Identifying mental illness as a particularly important risk factor for gun violence, however, is misleading and stigmatizing. The law might actually students’ willingness to seek necessary mental-health treatment by deepening the stigma and reducing students’ privacy.
Blaming mental illness for gun violence holds superficial appeal. A 2015 study found that 22 percent of 235 mass killings were perpetrated by individuals who appeared to have mental-health issues. That reality, paired with sensational media coverage that consistently highlights any possible mental disturbance in perpetrators, reinforces the public’s opinion that mental illness drives mass killings.
But traits other than mental illness are much more common in mass shootings. Nearly 40 percent of perpetrators, for instance, abuse alcohol or drugs. Most perpetrators experience deep hopelessness, feel festering anger and bitterness, and hold paranoid personality traits. It can be difficult to identify a potential mass shooter among the legions of angry, bitter and alienated teenagers. Narrowing our focus to individuals with mental illness, however, is not likely to increase our accuracy.
Especially pernicious has been the public’s — and legislators’ — tendency to transform mental illness into a boogeyman responsible for violence more generally. A national poll from January 2013 reported that 46 percent of respondents believed that “people with serious mental illness are, by far, more dangerous than the general population.”
This broader claim —that mental illness equates to being dangerous — appears to have motivated the new law in Florida. Referrals for mental-health services will now be treated like previous school expulsions, arrests resulting in a charge, and juvenile justice actions: The new law requires each student, when initially registering in a school district, to report any previous referrals for mentalhealth services. This invasion of students’ privacy will likely deter students from seeking help and instead leave them to suffer alone.
Deterring treatment is the last thing we need. Of children and adolescents who we know need mental-health care, nearly 80 percent don’t get treatment. The federal government has detailed why, noting that, of all 18- to 24-year-olds:
Fewer than half (44.3 percent) believe that someone with a mental illness can be successful at work.
Only slightly more than half (55.2 percent) believe that treatment can help people with mental illnesses lead normal lives.

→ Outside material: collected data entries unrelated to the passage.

(** The end of a compaction of [inputs] into [out]. *)
Definition publishCompaction (io : publish_io) (inputs : list bytes) (out : bytes) (d : store) : result unit * store :=
  let drop_output d := remove_files d (with_sidecars out) in
  let current := manifest_load_file (pi_load io) d in
  match current, publishedSsts (pi_load io) true d with
  | ManifestError e, _ => (Err e, drop_output d)
  | _, Err e => (Err e, drop_output d)
  | _, Ok published =>
      if negb (forallb (fun n => bool_decide (n ∈ published)) inputs)
      then (Err "compaction input is no longer manifest-authoritative", drop_output d)
      else
        let kept := List.filter (fun n => negb (bool_decide (n ∈ inputs))) published in
        let next := next_manifest current 0 (unique_sorted (kept ++ [out])) in
        match publish io next [mkArtifact true out] d with
        | (Err e, d) => (Err e, drop_output d)
        | (Ok _, d) => (Ok tt, remove_files d (flat_map with_sidecars inputs))
        end
  end.

(** [publishMissingSstManifest]: a first manifest over the files there are. *)
Definition publishMissingSstManifest (io : publish_io) (d : store) : result unit * store :=
  match manifest_load_file (pi_load io) d with
  | ManifestError _ => (Err "cannot load SST manifest: ", d)
  | ManifestLoaded _ => (Ok tt, d)
  | ManifestAbsent =>
      match publishedSsts (pi_load io) true d with
      | Err _ => (Err "cannot load published SST set for ", d)
      | Ok [] => (Ok tt, d)
      | Ok files =>
          match publish io (mkManifest kFormatVersion 1 0 files) (mkArtifact true <$> files) d with
          | (Err _, d) => (Err "cannot publish initial SST manifest: ", d)
          | done => done
          end
      end
  end.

Only around 26.9 percent believe that a person with mental illness can eventually recover. We need to allocate resources to
these misperceptions so that students feel more comfortable confiding in school counselors and seeking treatment. We should avoid actions that will predictably increase marginalization and fear.

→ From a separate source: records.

(* ===== verification/LsmReads.v ===== *)
(** * Reading a collection (lsm.cpp, [getAll])

    The layers of a collection as sets of documents, and [getAll] as the map of
    the newest versions. *)

From S2P Require Import Prelude FileSys Json JsonValue Msgpack RowView Checksum Store Sst SstCursor SstQuery Bloom WalIntegrity Wal.
From S2P Require Import LsmManifest LsmProgress LsmDoc LsmCollection LsmLatest LsmCanon.
From stdpp Require Import base list gmap sorting strings.
From Stdlib Require Import ZArith Lia.

Open Scope Z_scope.

Section Reads.
Context `{JT : JsonText} `{LZ : Lz4}.

(** ** Files *)

(** Scanning the file hands out [rows], under whatever name, with the cache
    coherent before and after. *)
Definition sst_holds (f : file) (rows : list json) : Prop :=
  forall d n, sst_coherent d -> st_fs d !! n = Some f ->
  forall A (visitor : A -> json -> A * bool) acc,
    (scanSstRows d n visitor acc).1 = Ok (visit_all visitor rows acc).1 /\
    st_fs (scanSstRows d n visitor acc).2 = st_fs d /\ sst_coherent (scanSstRows d n visitor acc).2.

(** The published names and the rows of each file. *)
Definition holds (d : store) (names : list bytes) (rowss : list (list json)) : Prop :=
  Forall2 (fun n rows => exists f, st_fs d !! n = Some f /\ sst_holds f rows) names rowss.

Lemma holds_ext d d' names rowss : (forall n, n ∈ names -> st_fs d' !! n = st_fs d !! n) -> holds d names rowss -> holds d' names rowss.
Proof.
  intros Hn H. induction H as [|n rows names rowss (f & Hf & Hh) H IH]; constructor.
  - exists f. split; [|exact Hh]. rewrite Hn by left. exact Hf.
  - apply IH. intros k Hk. apply Hn. right. exact Hk.
Qed.

Lemma visit_merge_visible e c rows : forall m, visit_all (merge_visible e c) rows m =
  (fold_left mergeLatestById (List.filter (fun d => docVisibleByCommitIndex e d c) rows) m, true).
Proof.
  induction rows as [|r rows IH]; intros m; cbn [visit_all List.filter fold_left]; [reflexivity|].
  unfold merge_visible at 1. destruct (docVisibleByCommitIndex e r c); cbn [fold_left]; apply IH.
Qed.

Lemma merge_files_holds e c names rowss : forall d m, sst_coherent d -> holds d names rowss ->
  let '(r, d') := merge_files e c d names m in
  r = Ok (fold_left mergeLatestById (List.filter (fun d => docVisibleByCommitIndex e d c) (concat rowss)) m) /\
  st_fs d' = st_fs d /\ sst_coherent d'.
Proof.
  intros d m Hc H. revert d m Hc H. revert rowss. induction names as [|n names IH]; intros rowss d m Hc H; cbn [merge_files].
  - inversion H; subst. auto.
  - inversion H as [|? rows ? rowss' (f & Hf & Hh) H' Hn Hr]; subst. destruct (Hh d n Hc Hf _ (merge_visible e c) m) as (H1 & H2 & H3).
    destruct (scanSstRows d n (merge_visible e c) m) as [r d1]. cbn [fst snd] in *. rewrite visit_merge_visible in H1. subst r. cbn [fst].
    assert (H1' : holds d1 names rowss') by (eapply holds_ext; [|exact H']; intros; rewrite H2; reflexivity).
    specialize (IH rowss' d1 (fold_left mergeLatestById (List.filter (fun d0 => docVisibleByCommitIndex e d0 c) rows) m) H3 H1').
    destruct (merge_files e c d1 names _) as [r d']. destruct IH as (-> & I2 & I3). split; [|split; [congruence|exact I3]].
    cbn [concat]. rewrite List.filter_app, fold_left_app. reflexivity.
Qed.

(** ** Layers *)

(** The documents of a memtable, in their stored form. *)
Definition in_table (t : Memtable) : docset := fun d => exists k x, t !! k = Some x /\ d = canon x.

Definition steady_table (t : gmap bytes json) : Prop := forall k x, t !! k = Some x -> steady x.

Definition in_memory (s : coll) : docset := fun d =>
  in_table (memtable s) d \/ exists t, t ∈ immutables s /\ in_table t.2 d.

Lemma in_empty d : ~ in_table ∅ d.
Proof. intros (k & x & H & _). exact (lookup_empty_Some (M := gmap bytes) k x H). Qed.

(** The rows of the published files. *)
Definition on_disk (d : store) (names : list bytes) : docset := fun x =>
  exists n f rows, n ∈ names /\ st_fs d !! n = Some f /\ sst_holds f rows /\ x ∈ rows.

Definition files_ok (d : store) (names : list bytes) : Prop :=
  forall n, n ∈ names -> exists f rows, st_fs d !! n = Some f /\ sst_holds f rows /\ Forall (fun r => canon r = r) rows.

Definition all_docs (s : coll) (names : list bytes) : docset := fun d => on_disk (c_dir s) names d \/ in_memory s d.

Lemma empty_coherent fs : sst_coherent (mkStore fs ∅ ∅).
Proof. intros p v f Hp. cbn in Hp. rewrite lookup_empty in Hp. discriminate. Qed.

(** The rows of a file are determined by it. *)
Lemma sst_holds_unique f rows rows' : sst_holds f rows -> sst_holds f rows' -> rows = rows'.
Proof.
  intros H H'. set (d := mkStore {[ [] := f ]} ∅ ∅). assert (Hf : st_fs d !! [] = Some f) by apply lookup_singleton_eq.
  pose proof (proj1 (H d [] (empty_coherent _) Hf _ collect_row [])) as E. rewrite (proj1 (H' d [] (empty_coherent _) Hf _ collect_row [])) in E.
  apply Ok_inj in E. assert (Hc : forall l acc, (visit_all collect_row l acc).1 = acc ++ l).
  { induction l as [|r l IH]; intros acc; cbn; [rewrite app_nil_r; reflexivity|]. rewrite IH, <- app_assoc. reflexivity. }
  rewrite !Hc in E. symmetry. exact E.
Qed.

Lemma files_ok_holds d names : files_ok d names ->
  exists rowss, holds d names rowss /\ Forall (fun r => canon r = r) (concat rowss) /\ forall x, x ∈ concat rowss <-> on_disk d names x.
Proof.
  induction names as [|n names IH]; intros H.
  - exists []. split; [constructor|]. split; [constructor|]. intros x. cbn. rewrite elem_of_nil. split; [tauto|]. intros (n & f & rows & Hn & _). inversion Hn.
  - destruct (H n ltac:(left)) as (f & rows & Hf & Hh & Hcn). destruct IH as (rowss & H1 & H0 & H2); [intros k Hk; apply H; right; exact Hk|].
    exists (rows :: rowss). split; [constructor; eauto|]. split; [apply Forall_app; auto|]. intros x. cbn [concat]. rewrite elem_of_app, H2. split.
    + intros [Hx|(k & g & r & Hk & Hg)]; [exists n, f, rows; split; [left|auto]|exists k, g, r; split; [right; exact Hk|exact Hg]].
    + intros (k & g & r & Hk & Hg & Hr & Hx). apply elem_of_cons in Hk as [->|Hk]; [|right; exists k, g, r; auto].
      left. rewrite Hf in Hg. injection Hg as <-. rewrite (sst_holds_unique f rows r Hh Hr). exact Hx.
Qed.

Lemma elem_table_docs t d : d ∈ map canon (table_docs t) <-> in_table t d.
Proof.
  unfold table_docs, in_table. rewrite list_elem_of_In, in_map_iff. setoid_rewrite <- list_elem_of_In. split.
  - intros (x & <- & H). apply list_elem_of_fmap in H as ([k y] & -> & H%elem_of_map_to_list). eauto.
  - intros (k & x & H & ->). exists x. split; [reflexivity|]. apply list_elem_of_fmap. exists (k, x). split; [reflexivity|]. apply elem_of_map_to_list, H.
Qed.

Lemma elem_docs_table t x : x ∈ table_docs t -> exists k, t !! k = Some x.
Proof. intros H. apply list_elem_of_fmap in H as ([k y] & -> & H%elem_of_map_to_list). eauto. Qed.

Lemma filter_all {A} (p : A -> bool) l : Forall (fun x => p x = true) l -> List.filter p l = l.
Proof. induction 1 as [|x l Hx H IH]; cbn; [reflexivity|]. rewrite Hx, IH. reflexivity. Qed.

(** What the readers ask of the documents of a table. *)
Definition readable_table (e : raft_env) (c : Z) (t : Memtable) : Prop := steady_table t /\
  forall d, in_table t d -> is_Some (doc_id d) /\ docVisibleByCommitIndex e d c = true.

Lemma merge_table e c (D : docset) m noId t : steady_table m -> represents D (canon <$> m) -> readable_table e c t ->
  exists m', mergeVisibleMemtableInto e c (m, noId) t = (m', noId) /\ steady_table m' /\
    represents (fun x => D x \/ in_table t x) (canon <$> m').
Proof.
  intros Hm Hr [Hs Ht]. unfold mergeVisibleMemtableInto.
  assert (Hall : forall x, x ∈ table_docs t -> steady x /\ is_Some (doc_id x) /\ docVisibleByCommitIndex e x c = true).
  { intros x Hx. destruct (elem_docs_table t x Hx) as [k Hk]. pose proof (Hs k x Hk) as Hst. split; [exact Hst|].
    rewrite <- (sd_id _ Hst), <- (sd_visible _ Hst e c). apply Ht. exists k, x. auto. }
  rewrite filter_all by (apply Forall_forall; intros x Hx; apply Hall, Hx).
  destruct (merge_all_canon (table_docs t) D m noId Hm) as (m' & H1 & H2 & H3);
    [apply Forall_forall; intros x Hx; destruct (Hall x Hx) as (? & ? & _); auto|exact Hr|].
  exists m'. split; [exact H1|]. split; [exact H2|]. eapply represents_ext; [|exact H3]. intros d. cbn. rewrite elem_table_docs. reflexivity.
Qed.

Lemma merge_tables e c (ts : list (nat * Memtable)) : forall (D : docset) m noId, steady_table m -> represents D (canon <$> m) ->
  (forall t, t ∈ ts -> readable_table e c t.2) ->
  exists m', fold_right (fun t m => mergeVisibleMemtableInto e c m t.2) (m, noId) ts = (m', noId) /\ steady_table m' /\
    represents (fun x => D x \/ exists t, t ∈ ts /\ in_table t.2 x) (canon <$> m').
Proof.
  induction ts as [|t ts IH]; intros D m noId Hm Hr Ht; cbn [fold_right].
  - exists m. split; [reflexivity|]. split; [exact Hm|]. eapply represents_ext; [|exact Hr]. intros d. split; [auto|]. intros [?|(t & Hin & _)]; [auto|]. inversion Hin.
  - destruct (IH D m noId Hm Hr) as (m1 & -> & Hm1 & H1); [intros t' Hin; apply Ht; right; exact Hin|].
    destruct (merge_table e c _ m1 noId t.2 Hm1 H1) as (m2 & -> & Hm2 & H2); [apply Ht; left|].
    exists m2. split; [reflexivity|]. split; [exact Hm2|]. eapply represents_ext; [|exact H2]. intros d. cbn. split.
    + intros [[?|(t' & Hin & Hd)]|Hd]; [auto|right; exists t'; split; [right; exact Hin|exact Hd]|right; exists t; split; [left|exact Hd]].
    + intros [?|(t' & Hin & Hd)]; [auto|]. apply elem_of_cons in Hin as [->|Hin]; [auto|]. left. right. eauto.
Qed.

(** The names a directory publishes: those of its manifest, or none. *)
Definition listed (d : store) (names : list bytes) : Prop :=
  match manifest_load_file load_good d with
  | ManifestLoaded m => names = sstFiles m
  | ManifestAbsent => names = [] /\ forall n, sst_name n -> st_fs d !! n = None
  | ManifestError _ => False
  end.

Lemma listed_published d names : listed d names -> publishedSsts load_good true d = Ok names.
Proof.
  unfold listed, publishedSsts. destruct (manifest_load_file load_good d) as [|m|]; [|intros ->; reflexivity|tauto].
  intros [-> Hn]. replace (List.filter _ _) with (@nil bytes); [reflexivity|].
  destruct (List.filter _ _) as [|n l] eqn:E; [reflexivity|]. exfalso.
  assert (Hin : In n (List.filter (fun n => bytes_eqb (extension n) (str ".sst")) (map_to_list (st_fs d)).*1)) by (rewrite E; left; reflexivity).
  apply filter_In in Hin as [Hin Hx%bytes_eqb_eq]. apply list_elem_of_In, list_elem_of_fmap in Hin as ([k f] & -> & Hk%elem_of_map_to_list).
  cbn in Hx. rewrite (Hn k Hx) in Hk. discriminate.
Qed.

(** ** [getAll] *)

(** What the state of a collection is worth to its readers. *)
Record reads_as (e : raft_env) (s : coll) (names : list bytes) (spec : gmap bytes json) : Prop := {
  ra_coherent : sst_coherent (c_dir s);
  ra_listed : listed (c_dir s) names;
  ra_files : files_ok (c_dir s) names;
  ra_steady : steady_table (memtable s) /\ forall t, t ∈ immutables s -> steady_table t.2;
  ra_consistent : consistent (all_docs s names);
  ra_visible : forall d, all_docs s names d -> docVisibleByCommitIndex e d (re_commitIndex e) = true;
  ra_spec : represents (all_docs s names) spec }.

(** The documents a reader gets for the collection [spec], in their stored form. *)
Definition live (spec : gmap bytes json) : list json := List.filter (fun d => negb (isDeletedDoc d)) (map_to_list spec).*2.

Lemma live_canon (m : gmap bytes json) : steady_table m -> map canon (live m) = live (canon <$> m).
Proof.
  intros Hm. unfold live. rewrite map_to_list_fmap.
  assert (Hall : Forall (fun kx : bytes * json => steady kx.2) (map_to_list m)).
  { apply Forall_forall. intros [k x] H%elem_of_map_to_list. exact (Hm k x H). }
  revert Hall. generalize (map_to_list m). intros l. induction 1 as [|[k x] l Hx H IH]; [reflexivity|].
  cbn [fmap list_fmap List.filter snd prod_map fst] in *. rewrite (sd_deleted _ Hx). destruct (isDeletedDoc x); cbn [negb map]; rewrite IH; reflexivity.
Qed.

Lemma getAll_newest e s names spec : reads_as e s names spec ->
  exists docs, (getAll e load_good true true s).1 = Ok docs /\ map canon docs = live spec.
Proof.
  intros [Hc Hl Hf [Hs1 Hs2] Hcs Hv Hr]. unfold getAll. rewrite (listed_published _ _ Hl).
  destruct (files_ok_holds _ _ Hf) as (rowss & Hh & Hcn & Hrows).
  pose proof (merge_files_holds e (re_commitIndex e) names rowss (c_dir s) (∅, []) Hc Hh) as Hm.
  destruct (merge_files e (re_commitIndex e) (c_dir s) names (∅, [])) as [r d']. destruct Hm as (-> & _ & _). cbn [fst].
  assert (Hid : forall d, all_docs s names d -> is_Some (doc_id d)) by (intros d Hd; apply (cs_versioned _ Hcs d Hd)).
  assert (Hin : forall d, d ∈ concat rowss -> all_docs s names d) by (intros d Hd; left; apply Hrows, Hd).
  rewrite filter_all by (apply Forall_forall; intros d Hd; apply Hv, Hin, Hd). rewrite Forall_forall in Hcn.
  destruct (merge_all_canon (concat rowss) (fun _ => False) ∅ []) as (m1 & -> & Hm1 & H1).
  { intros k x Hx. destruct (lookup_empty_Some (M := gmap bytes) k x Hx). }
  { apply Forall_forall. intros d Hd. split; [apply canonical_steady, Hcn, Hd|apply Hid, Hin, Hd]. }
  { rewrite fmap_empty. apply represents_empty. tauto. }
  destruct (merge_tables e (re_commitIndex e) (immutables s) _ m1 [] Hm1 H1) as (m2 & -> & Hm2 & H2).
  { intros t Ht. split; [apply Hs2, Ht|]. intros d Hd. assert (Ha : all_docs s names d) by (right; right; eauto). auto. }
  destruct (merge_table e (re_commitIndex e) _ m2 [] (memtable s) Hm2 H2) as (m3 & -> & Hm3 & H3).
  { split; [exact Hs1|]. intros d Hd. assert (Ha : all_docs s names d) by (right; left; exact Hd). auto. }
  cbn [app]. eexists. split; [reflexivity|]. change (map canon (live m3) = live spec). rewrite live_canon by exact Hm3. f_equal.
  eapply represents_unique; [exact Hcs| |exact Hr]. eapply represents_ext; [|exact H3].
  assert (Hmap : map canon (concat rowss) = concat rowss).
  { rewrite <- (map_id (concat rowss)) at 2. apply map_ext_in. intros x Hx%list_elem_of_In. apply Hcn, Hx. }
  intros d. unfold all_docs, in_memory. cbn. rewrite Hmap, <- Hrows. tauto.
Qed.

(** [getAll] over the published SSTs, the memtables being flushed and the
    memtable returns exactly one document per id, the newest version over all
    layers, and none whose newest version is a tombstone. *)
Theorem getAll_returns_newest e s names spec : reads_as e s names spec ->
  exists docs, (getAll e load_good true true s).1 = Ok docs /\ map canon docs = live spec.
Proof. apply getAll_newest. Qed.
End Reads.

Moreover, the perception that most individuals with mental illness are dangerous is demonstrably false. Research shows that schizophrenia, bipolar disorder and depression — the mental disorders most frequently associated with violent incidents — account for only about 4 percent of all violent incidents. This means that 96 percent of violence is unrelated to mental illness.

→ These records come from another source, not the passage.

(* ===== verification/LsmFlush.v ===== *)
(** * Flushing a memtable (lsm.cpp, [LSM::flush])

    What each step of a flush does to the directory, and that a flush, whatever
    fails in it, leaves the collection what it was. *)

From S2P Require Import Prelude FileSys Json JsonValue Msgpack RowView Checksum Store Sst SstCursor SstQuery Bloom WalIntegrity Wal.
From S2P Require Import LsmManifest LsmProgress LsmDoc LsmCollection LsmLatest LsmCanon LsmReads.
From stdpp Require Import base list gmap sorting strings.
From Stdlib Require Import ZArith Lia.

Open Scope Z_scope.

Section Flush.
Context `{JT : JsonText} `{LZ : Lz4} `{LZC : !Lz4Correct}.

(** ** Written files *)

Lemma image_holds m target groups rows : 0 <= target < 2 ^ 32 -> readable groups -> concat groups = rows -> Forall json_wf rows ->
  sst_holds (mkFile m (sst_image target groups)) (map canon rows).
Proof.
  intros Ht Hr <- Hwf d n Hc Hf A visitor acc. unfold scanSstRows. rewrite (isBinarySst_written _ _ _ _ _ Hf).
  unfold scanSst. edestruct (scanSstViews_written (S := A)) as [H1 H2]; [exact Hc|exact Ht|exact Hr|exact Hf|].
  rewrite H1, visit_rows_json by exact Hwf. split; [reflexivity|]. split; [|exact H2].
  unfold scanSstViews. destruct (loadMetadata_file d n _ Hc Hf) as (_ & H3 & _). destruct (loadMetadata d n) as [[] d']; exact H3.
Qed.

(** ** What a flush may touch *)

(** The files of a new SST, and the manifest. *)
Definition near (sst q : bytes) : Prop := is_prefix sst q = true \/ q = kManifestName \/ q = kTempName.

Definition targets (sst : bytes) : list bytes := [sst; sst ++ str ".bloom"; sst ++ str ".sidx"; kManifestName; kTempName].

(** Only files near [sst] changed, and only the targets were created. *)
Record frame (sst : bytes) (d d' : store) : Prop := {
  fr_cache : g_sstCache d' = g_sstCache d;
  fr_far : forall q, ~ near sst q -> st_fs d' !! q = st_fs d !! q;
  fr_kept : forall q, q ∉ targets sst -> st_fs d' !! q = st_fs d !! q \/ st_fs d' !! q = None }.
(* ===== verification/LsmDurability.v ===== *)
(** * Acknowledged writes survive a crash (lsm.cpp)

    The durable part of a collection is its published SSTs and the log records
    its manifest does not cover.  Every write and both halves of a flush keep this
    part up to date with the collection, and a restart reads it back. *)

From S2P Require Import Prelude FileSys Decimal Json JsonValue Msgpack RowView Checksum Store Sst SstCursor SstQuery Bloom WalIntegrity Wal.
From S2P Require Import WalLog WalAppend WalRecovery WalEntries WalReclaim WalScan LsmManifest LsmProgress LsmDoc LsmCollection LsmLatest LsmCanon LsmReads LsmFlush.
From stdpp Require Import base list gmap sorting strings.
From Stdlib Require Import ZArith Lia.

Open Scope Z_scope.

(** ** The log as the LSM engine sees it

    [log_is]: a log that replays a list of records.  The operations of [Wal] the
    engine calls, stated on this list. *)

Section Log.
Context `{JT : JsonText} (cfg : wal_config).

(** The log replays [recs]; the last LSN and the number of the last segment. *)
Definition log_is (w : wal) (recs : list WalReplayRecord) (last seg : Z) : Prop :=
  exists segs, wal_is cfg w segs /\ map replay_of (log_records segs) = recs /\ log_last 0 segs = last /\ List.last (map g_id segs) 0 = seg.

Lemma log_add_seg segs roll ident r : List.last (map g_id (log_add segs roll ident r)) 0 <= List.last (map g_id segs) 0 + 1.
Proof.
  unfold log_add. destruct roll; [rewrite map_app; cbn [map g_id]; rewrite List.last_last; lia|].
  destruct (snoc_cases segs) as [->|(pre & g & ->)]; [cbn; lia|]. rewrite last_snoc, removelast_last, !map_app. cbn [map seg_extend g_id].
  rewrite !List.last_last. lia.
Qed.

Studies have reached inconsistent findings, but one landmark study found no significant difference in the rates of violence among people with mental illness and other individuals from the same neighborhood. This finding suggests that environmental and social factors — not their illness — might account for violent acts by individuals with mental illness.
On the other hand, other studies have found that people with bipolar disorder or schizophrenia were modestly more likely to commit assaults or other violent crimes. Recent research suggests that mental illness and violence are related primarily through the accumulation of risk factors such as substance abuse, unemployment, poverty and victimization.
To conflate mental illness with being dangerous is stigmatizing and leads to discrimination. While the surge of funding for mentalhealth resources in schools and communities is welcome and should provide relief to the roughly 25 percent of Floridians with a mental-health issue, these resources came at a high price.
Whether the price will surpass the gains will depend on the extent the new law reinforces the falsehood that mental illness equates with being dangerous and whether students are ultimately deterred from seeking help when they need it.